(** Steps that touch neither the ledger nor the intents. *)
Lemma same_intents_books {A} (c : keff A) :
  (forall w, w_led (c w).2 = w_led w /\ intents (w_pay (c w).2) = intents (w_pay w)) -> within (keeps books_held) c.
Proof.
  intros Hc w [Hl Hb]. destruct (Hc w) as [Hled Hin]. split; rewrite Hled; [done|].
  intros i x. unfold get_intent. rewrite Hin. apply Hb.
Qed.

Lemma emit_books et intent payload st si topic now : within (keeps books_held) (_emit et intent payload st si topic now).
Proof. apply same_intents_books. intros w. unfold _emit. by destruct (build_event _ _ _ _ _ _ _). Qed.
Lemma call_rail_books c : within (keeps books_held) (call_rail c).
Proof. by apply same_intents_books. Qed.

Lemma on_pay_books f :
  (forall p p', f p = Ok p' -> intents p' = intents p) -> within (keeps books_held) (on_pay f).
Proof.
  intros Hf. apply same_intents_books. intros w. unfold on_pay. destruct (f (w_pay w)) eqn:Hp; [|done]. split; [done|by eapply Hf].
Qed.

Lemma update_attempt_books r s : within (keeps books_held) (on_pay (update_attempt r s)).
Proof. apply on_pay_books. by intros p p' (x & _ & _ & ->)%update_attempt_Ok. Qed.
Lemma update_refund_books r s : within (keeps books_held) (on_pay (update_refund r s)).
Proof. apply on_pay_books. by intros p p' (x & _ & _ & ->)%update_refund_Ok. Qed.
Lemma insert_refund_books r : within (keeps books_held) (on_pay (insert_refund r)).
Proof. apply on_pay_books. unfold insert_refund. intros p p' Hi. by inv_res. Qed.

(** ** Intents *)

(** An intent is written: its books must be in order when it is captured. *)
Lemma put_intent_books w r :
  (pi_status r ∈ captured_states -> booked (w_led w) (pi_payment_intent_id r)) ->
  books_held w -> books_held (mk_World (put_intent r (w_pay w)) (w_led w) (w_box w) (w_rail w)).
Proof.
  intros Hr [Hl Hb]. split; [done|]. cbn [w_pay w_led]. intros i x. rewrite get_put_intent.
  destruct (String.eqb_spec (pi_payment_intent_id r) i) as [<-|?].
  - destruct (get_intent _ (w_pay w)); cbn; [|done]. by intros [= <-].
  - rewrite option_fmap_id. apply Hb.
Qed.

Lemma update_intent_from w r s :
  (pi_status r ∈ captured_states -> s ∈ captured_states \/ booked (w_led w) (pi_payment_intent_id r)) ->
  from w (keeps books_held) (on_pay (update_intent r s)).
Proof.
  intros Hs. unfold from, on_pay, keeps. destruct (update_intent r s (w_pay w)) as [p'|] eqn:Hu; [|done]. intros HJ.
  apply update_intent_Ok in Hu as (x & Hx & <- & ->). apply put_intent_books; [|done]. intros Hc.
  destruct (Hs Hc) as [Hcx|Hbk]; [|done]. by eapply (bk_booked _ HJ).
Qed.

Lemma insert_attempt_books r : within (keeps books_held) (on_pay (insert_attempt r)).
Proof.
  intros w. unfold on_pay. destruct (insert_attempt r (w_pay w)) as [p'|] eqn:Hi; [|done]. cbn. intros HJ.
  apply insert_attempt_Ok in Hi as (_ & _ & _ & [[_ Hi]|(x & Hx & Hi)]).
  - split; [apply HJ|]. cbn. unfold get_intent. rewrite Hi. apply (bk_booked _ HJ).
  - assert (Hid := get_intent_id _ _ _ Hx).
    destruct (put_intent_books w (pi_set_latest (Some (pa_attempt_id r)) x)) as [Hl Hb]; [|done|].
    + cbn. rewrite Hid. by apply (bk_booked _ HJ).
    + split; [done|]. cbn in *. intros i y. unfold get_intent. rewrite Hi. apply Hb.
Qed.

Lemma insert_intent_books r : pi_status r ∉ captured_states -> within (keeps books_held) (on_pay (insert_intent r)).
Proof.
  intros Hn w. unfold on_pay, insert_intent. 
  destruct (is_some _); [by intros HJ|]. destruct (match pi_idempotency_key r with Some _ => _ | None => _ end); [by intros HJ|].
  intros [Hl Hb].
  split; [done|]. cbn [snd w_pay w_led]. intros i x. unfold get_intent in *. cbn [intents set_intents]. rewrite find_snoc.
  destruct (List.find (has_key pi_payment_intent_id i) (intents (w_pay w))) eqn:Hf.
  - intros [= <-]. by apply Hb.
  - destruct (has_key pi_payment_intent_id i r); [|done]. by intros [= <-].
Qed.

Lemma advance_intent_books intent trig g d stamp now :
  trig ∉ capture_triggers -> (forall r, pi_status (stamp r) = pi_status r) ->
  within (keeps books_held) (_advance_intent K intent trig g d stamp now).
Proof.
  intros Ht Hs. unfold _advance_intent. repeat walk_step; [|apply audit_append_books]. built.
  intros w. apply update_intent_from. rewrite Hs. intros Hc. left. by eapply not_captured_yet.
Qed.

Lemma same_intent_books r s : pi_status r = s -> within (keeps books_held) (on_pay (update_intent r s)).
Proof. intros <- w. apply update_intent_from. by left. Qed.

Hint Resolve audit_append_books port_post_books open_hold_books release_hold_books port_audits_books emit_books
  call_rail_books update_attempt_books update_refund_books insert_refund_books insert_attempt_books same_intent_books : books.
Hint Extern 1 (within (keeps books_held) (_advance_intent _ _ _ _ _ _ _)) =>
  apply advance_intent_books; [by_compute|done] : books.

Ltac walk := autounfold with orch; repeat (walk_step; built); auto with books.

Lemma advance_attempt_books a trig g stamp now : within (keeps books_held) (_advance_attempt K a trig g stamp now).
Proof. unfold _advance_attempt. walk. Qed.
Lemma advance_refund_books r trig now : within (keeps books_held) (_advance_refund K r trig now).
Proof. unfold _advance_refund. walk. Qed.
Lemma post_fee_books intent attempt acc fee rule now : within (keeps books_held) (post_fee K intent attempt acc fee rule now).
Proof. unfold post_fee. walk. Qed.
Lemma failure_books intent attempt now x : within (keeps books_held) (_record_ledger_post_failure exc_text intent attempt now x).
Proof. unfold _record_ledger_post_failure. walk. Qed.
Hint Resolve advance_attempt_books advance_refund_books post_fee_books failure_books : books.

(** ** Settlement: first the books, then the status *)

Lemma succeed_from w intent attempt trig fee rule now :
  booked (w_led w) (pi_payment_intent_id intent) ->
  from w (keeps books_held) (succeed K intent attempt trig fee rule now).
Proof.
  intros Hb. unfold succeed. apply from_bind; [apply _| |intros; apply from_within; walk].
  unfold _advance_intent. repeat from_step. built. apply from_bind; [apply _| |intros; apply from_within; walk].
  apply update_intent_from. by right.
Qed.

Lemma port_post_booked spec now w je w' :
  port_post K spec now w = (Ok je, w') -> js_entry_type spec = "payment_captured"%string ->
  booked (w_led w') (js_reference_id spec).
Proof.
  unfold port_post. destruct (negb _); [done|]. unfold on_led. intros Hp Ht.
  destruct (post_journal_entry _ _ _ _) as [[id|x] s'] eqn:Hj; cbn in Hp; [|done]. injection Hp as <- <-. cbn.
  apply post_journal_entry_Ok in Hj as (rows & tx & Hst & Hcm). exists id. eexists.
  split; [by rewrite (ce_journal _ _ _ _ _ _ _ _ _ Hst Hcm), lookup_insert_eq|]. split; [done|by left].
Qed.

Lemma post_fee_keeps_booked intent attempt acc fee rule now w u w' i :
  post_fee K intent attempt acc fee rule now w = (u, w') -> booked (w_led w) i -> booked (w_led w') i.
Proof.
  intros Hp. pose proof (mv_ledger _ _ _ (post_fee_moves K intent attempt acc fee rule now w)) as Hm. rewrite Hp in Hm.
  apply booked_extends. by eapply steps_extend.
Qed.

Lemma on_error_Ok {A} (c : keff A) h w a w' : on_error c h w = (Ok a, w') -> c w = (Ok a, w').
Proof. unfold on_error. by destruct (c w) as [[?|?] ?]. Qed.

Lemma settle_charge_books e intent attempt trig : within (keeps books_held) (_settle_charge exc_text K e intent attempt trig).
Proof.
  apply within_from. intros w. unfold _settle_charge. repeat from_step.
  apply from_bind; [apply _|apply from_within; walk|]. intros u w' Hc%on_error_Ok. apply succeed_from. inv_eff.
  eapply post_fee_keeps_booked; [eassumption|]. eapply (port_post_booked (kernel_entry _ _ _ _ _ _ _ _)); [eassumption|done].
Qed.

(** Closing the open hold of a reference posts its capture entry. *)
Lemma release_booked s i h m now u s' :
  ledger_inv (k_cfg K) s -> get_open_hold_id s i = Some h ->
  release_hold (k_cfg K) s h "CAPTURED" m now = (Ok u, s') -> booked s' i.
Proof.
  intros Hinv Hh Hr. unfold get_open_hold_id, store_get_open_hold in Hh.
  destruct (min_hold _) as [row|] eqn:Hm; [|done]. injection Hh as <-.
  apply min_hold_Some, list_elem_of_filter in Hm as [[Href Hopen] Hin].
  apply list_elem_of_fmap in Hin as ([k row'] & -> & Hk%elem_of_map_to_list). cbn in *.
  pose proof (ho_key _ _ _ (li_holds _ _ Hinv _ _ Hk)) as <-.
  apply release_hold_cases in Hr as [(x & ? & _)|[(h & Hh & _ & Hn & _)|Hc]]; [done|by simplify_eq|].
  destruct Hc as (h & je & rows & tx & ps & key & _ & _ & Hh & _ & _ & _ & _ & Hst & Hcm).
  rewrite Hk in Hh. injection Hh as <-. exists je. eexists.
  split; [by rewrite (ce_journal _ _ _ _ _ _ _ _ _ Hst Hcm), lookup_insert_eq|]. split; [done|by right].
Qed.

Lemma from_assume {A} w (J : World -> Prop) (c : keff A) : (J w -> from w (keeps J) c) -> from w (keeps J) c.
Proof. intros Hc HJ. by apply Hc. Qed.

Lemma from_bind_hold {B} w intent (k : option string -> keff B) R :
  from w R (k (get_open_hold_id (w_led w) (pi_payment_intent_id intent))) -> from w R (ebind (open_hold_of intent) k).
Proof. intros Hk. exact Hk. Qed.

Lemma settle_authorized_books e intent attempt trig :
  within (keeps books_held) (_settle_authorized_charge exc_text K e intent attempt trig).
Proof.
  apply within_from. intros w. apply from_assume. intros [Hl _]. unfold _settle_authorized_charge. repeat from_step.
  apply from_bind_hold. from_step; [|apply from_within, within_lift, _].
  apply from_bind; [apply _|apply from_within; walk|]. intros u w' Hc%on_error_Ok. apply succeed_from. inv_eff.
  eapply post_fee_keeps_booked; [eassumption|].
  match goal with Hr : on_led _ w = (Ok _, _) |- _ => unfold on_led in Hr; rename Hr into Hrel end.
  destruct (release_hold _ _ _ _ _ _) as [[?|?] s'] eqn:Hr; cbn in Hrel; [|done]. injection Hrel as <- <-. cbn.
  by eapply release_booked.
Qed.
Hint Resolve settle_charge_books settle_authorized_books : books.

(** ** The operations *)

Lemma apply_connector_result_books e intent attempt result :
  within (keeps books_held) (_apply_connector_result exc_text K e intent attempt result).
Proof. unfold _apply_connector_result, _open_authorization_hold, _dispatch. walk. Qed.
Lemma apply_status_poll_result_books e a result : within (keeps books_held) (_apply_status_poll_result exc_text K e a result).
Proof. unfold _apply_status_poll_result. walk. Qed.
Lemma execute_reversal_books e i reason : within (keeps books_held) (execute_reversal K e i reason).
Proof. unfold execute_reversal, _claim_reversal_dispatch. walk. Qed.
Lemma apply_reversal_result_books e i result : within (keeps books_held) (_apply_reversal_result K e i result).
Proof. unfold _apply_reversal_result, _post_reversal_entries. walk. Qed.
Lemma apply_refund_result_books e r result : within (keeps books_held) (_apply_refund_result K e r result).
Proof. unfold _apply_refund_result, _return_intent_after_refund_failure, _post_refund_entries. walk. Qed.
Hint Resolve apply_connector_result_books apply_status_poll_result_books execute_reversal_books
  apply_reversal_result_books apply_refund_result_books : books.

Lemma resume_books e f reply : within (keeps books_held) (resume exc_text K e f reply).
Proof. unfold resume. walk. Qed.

- - -

- **What to work on**
Beginning with the very first line of the records above, please retype each line through the one that has "Lemma on_pay_books f", and add nothing.

- **Answer box**
(** Steps that touch neither the ledger nor the intents. *)
Lemma same_intents_books {A} (c : keff A) :
  (forall w, w_led (c w).2 = w_led w /\ intents (w_pay (c w).2) = intents (w_pay w)) -> within (keeps books_held) c.
Proof.
  intros Hc w [Hl Hb]. destruct (Hc w) as [Hled Hin]. split; rewrite Hled; [done|].
  intros i x. unfold get_intent. rewrite Hin. apply Hb.
Qed.

Lemma emit_books et intent payload st si topic now : within (keeps books_held) (_emit et intent payload st si topic now).
Proof. apply same_intents_books. intros w. unfold _emit. by destruct (build_event _ _ _ _ _ _ _). Qed.
Lemma call_rail_books c : within (keeps books_held) (call_rail c).
Proof. by apply same_intents_books. Qed.

Lemma on_pay_books f :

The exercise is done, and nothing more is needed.